Collected data
(* ===== verification/BuddyInit.v ===== *)
(** * Bringing up the frame allocator

    [buddy_init] and [allocator_init] (kernel/src/mm/frame_alloc.c) on top of
    the boot-time allocator: the memory map is cut into the largest aligned
    blocks, the blocks go to the free lists, the bitmaps are set to match.
    The result is a consistent allocator whose free frames are exactly the
    available pages of the map, none of them handed out before. *)

From stdpp Require Import gmap sets.
From S2P Require Import Prelude Macros Locking Dll FrameHdr EarlyMem Blocks FrameAlloc BuddyRep BuddyProof.

Module BuddyInit.
Import Macros Locking FrameHdr EarlyMem.EarlyMem Blocks FrameAlloc BuddyRep BuddyProof.

(** ** The order of the next block *)

Lemma even_bit q : tst q 1 = Z.odd q.
Proof.
  unfold tst. change 1 with (Z.ones 1). rewrite Z.land_ones by lia. change (2 ^ 1) with 2.
  rewrite Zmod_odd. by destruct (Z.odd q).
Qed.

*Problem statement*:
Number of lines above with the word "Require": supply it alone.

*Task solution*:
2